Sympathetic supply to the pupil
The video explores the detailed neuroanatomy and physiology of the sympathetic pathway to the pupil, the ciliary ganglion, the ciliary nerves, and clinical correlations such as Horner syndrome. The sympathetic pathway begins with the first-order neuron located in the posterolateral hypothalamus. This neuron descends ipsilaterally through the brainstem, traveling through the midbrain and pons, and synapses in the ciliospinal center of Budge at spinal cord segments C8 to T2. This ciliospinal center, also known as the intermediolateral cell column, contains the cell bodies of the second-order sympathetic preganglionic neurons.
From this spinal cord center, the second-order neurons exit through the ventral roots, travel through the sympathetic chain, and ascend to the superior cervical ganglion, which lies near the level of C2-C3 vertebrae. This is the site of synapse for preganglionic to postganglionic neurons. The third-order postganglionic sympathetic fibers then follow the internal carotid artery, entering the skull through the carotid canal and accompanying the ophthalmic artery into the orbit. They reach the eye primarily via the long ciliary nerves to innervate the dilator pupillae muscle, causing pupil dilation. Additional fibers also contribute to vasomotor control in ocular and orbital blood vessels.
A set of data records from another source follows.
(** The membership event of the user with an [unsigned] section, the room
    that invites with it, and what the codec makes of it. *)
Definition signed_member_event : list (string * JSON) :=
  Demo.member_event Demo.user ++ [("unsigned", JObj [])].

Definition signed_invite_room : JSON :=
  JObj [("invite_state", JObj [("events", JList [JObj signed_member_event])])].

Definition signed_named_invite_room : JSON :=
  JObj [("invite_state",
         JObj [("events", JList [name_event; JObj signed_member_event])])].

Definition signed_invite_event : Event JSON JSON JSON :=
  MkEvent false (EventType.Mk "m.room.member" EventType.UNKNOWN)
          (Some Demo.user)
          (JObj [("membership", JStr "invite")]) (Some (MkUnsigned None)) None
          (JObj (signed_member_event
                   ++ [("room_id", JStr "!r:x"); ("event_id", JNull);
                       ("origin_server_ts", JNum 1600000000000)])).

(** A joined room with one message, and the same room with a typing
    notice among its ephemeral events. *)
Definition quiet_room : list (string * JSON) :=
  [("timeline", JObj [("events", JList [Demo.text_message])])].

Definition typing_room : list (string * JSON) :=
  ("ephemeral",
   JObj [("events",
          JList [JObj [("type", JStr "m.typing");
                       ("content", JObj [("user_ids", JList [])])]])])
  :: quiet_room.

(** A dispatcher that registers one global handler. *)
Definition register_of (d : nat) (s : Syncer) : Syncer :=
  add_event_handler s (inl EventType.ALL) d true.

Definition unregister_of (d : nat) (s : Syncer) : Syncer :=
  remove_event_handler s (inl EventType.ALL) d.

End Scenario.

(** ** Basic facts *)

Module DictFacts.

Lemma lookup_set_eq {V} k (v : V) d : Dict.lookup k (Dict.set k v d) = Some v.
Proof.
  induction d as [|[k' v'] r IH]; simpl.
  - by rewrite String.eqb_refl.
  - destruct (String.eqb k' k) eqn:E; simpl; rewrite E; auto.
Qed.

Lemma lookup_set_ne {V} k k' (v : V) d :
  k <> k' -> Dict.lookup k' (Dict.set k v d) = Dict.lookup k' d.
Proof.
  intros Hne. induction d as [|[k0 v0] r IH]; simpl.
  - destruct (String.eqb k k') eqn:E; [|done].
    apply String.eqb_eq in E. congruence.
  - destruct (String.eqb k0 k) eqn:E; simpl.
    + apply String.eqb_eq in E. subst k0.
      destruct (String.eqb k k') eqn:E'; [|done].
      apply String.eqb_eq in E'. congruence.
    + by rewrite IH.
Qed.

Lemma lookup_setdefault_absent {V} k (v : V) d :
  Dict.lookup k d = None -> Dict.lookup k (Dict.setdefault k v d) = Some v.
Proof.
  intros H. unfold Dict.setdefault. rewrite H.
  induction d as [|[k' v'] r IH]; simpl in *.
  - by rewrite String.eqb_refl.
  - destruct (String.eqb k' k); [discriminate | by apply IH].
Qed.

Lemma lookup_app {V} k (d d' : list (string * V)) :
  Dict.lookup k (d ++ d')
  = match Dict.lookup k d with
    | Some v => Some v
    | None => Dict.lookup k d'
    end.
Proof.
  induction d as [|[k' v'] r IH]; simpl; [done|].
  by destruct (String.eqb k' k).
Qed.

End DictFacts.

Section Facts.

Context `{C : Codec}.

Lemma invocations_cons n data h wt r :
  invocations n data ((h, wt) :: r)
  = (MkTask n h data, wt) :: invocations (S n) data r.
Proof.
  unfold invocations. rewrite imap_cons. simpl. f_equal.
  - by rewrite Nat.add_0_r.
  - apply imap_ext. intros i x _. simpl. by rewrite Nat.add_succ_r.
Qed.

Lemma invocations_length n data hs :
  length (invocations n data hs) = length hs.
Proof. unfold invocations. apply length_imap. Qed.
The ciliary ganglion is a parasympathetic ganglion where preganglionic parasympathetic fibers from the Edinger-Westphal nucleus of the midbrain travel with the oculomotor nerve (cranial nerve III). These fibers synapse in the ciliary ganglion, and postganglionic parasympathetic fibers exit via the short ciliary nerves. These postganglionic fibers then innervate the sphincter pupillae muscle, mediating pupillary constriction, and the ciliary muscle, enabling accommodation.
Sensory fibers from the eye, such as those mediating sensation from the cornea, iris, and ciliary body, travel with both the long and short ciliary nerves. However, these sensory fibers do not synapse in the ciliary ganglion; instead, they transit through it to join the nasociliary branch of the ophthalmic nerve, ultimately relaying sensation to the trigeminal nerve and higher centers.
The video also touches on the clinical significance of this anatomy in Horner syndrome, a condition arising from lesions anywhere along the sympathetic pathway from the hypothalamus to the eye. Lesions affecting first-order neurons (central lesions), second-order neurons (preganglionic, often near the lung apex or cervical chain), or third-order neurons (postganglionic, along the internal carotid artery or in the cavernous sinus) produce the characteristic triad of ptosis, miosis, and anhidrosis.
Overall, the video offers a comprehensive understanding of the neural control of pupillary size, highlighting the balance between sympathetic dilation and parasympathetic constriction, the intricate relay stations of the ciliary ganglion and ciliospinal center, and the clinical correlations vital for ophthalmology and neurology.
This extensive review is an essential resource for ophthalmology trainees preparing for exams like FRCOphth Part 1 & 2, medical students, and clinicians seeking to reinforce their understanding of ocular autonomic innervation and its clinical implications.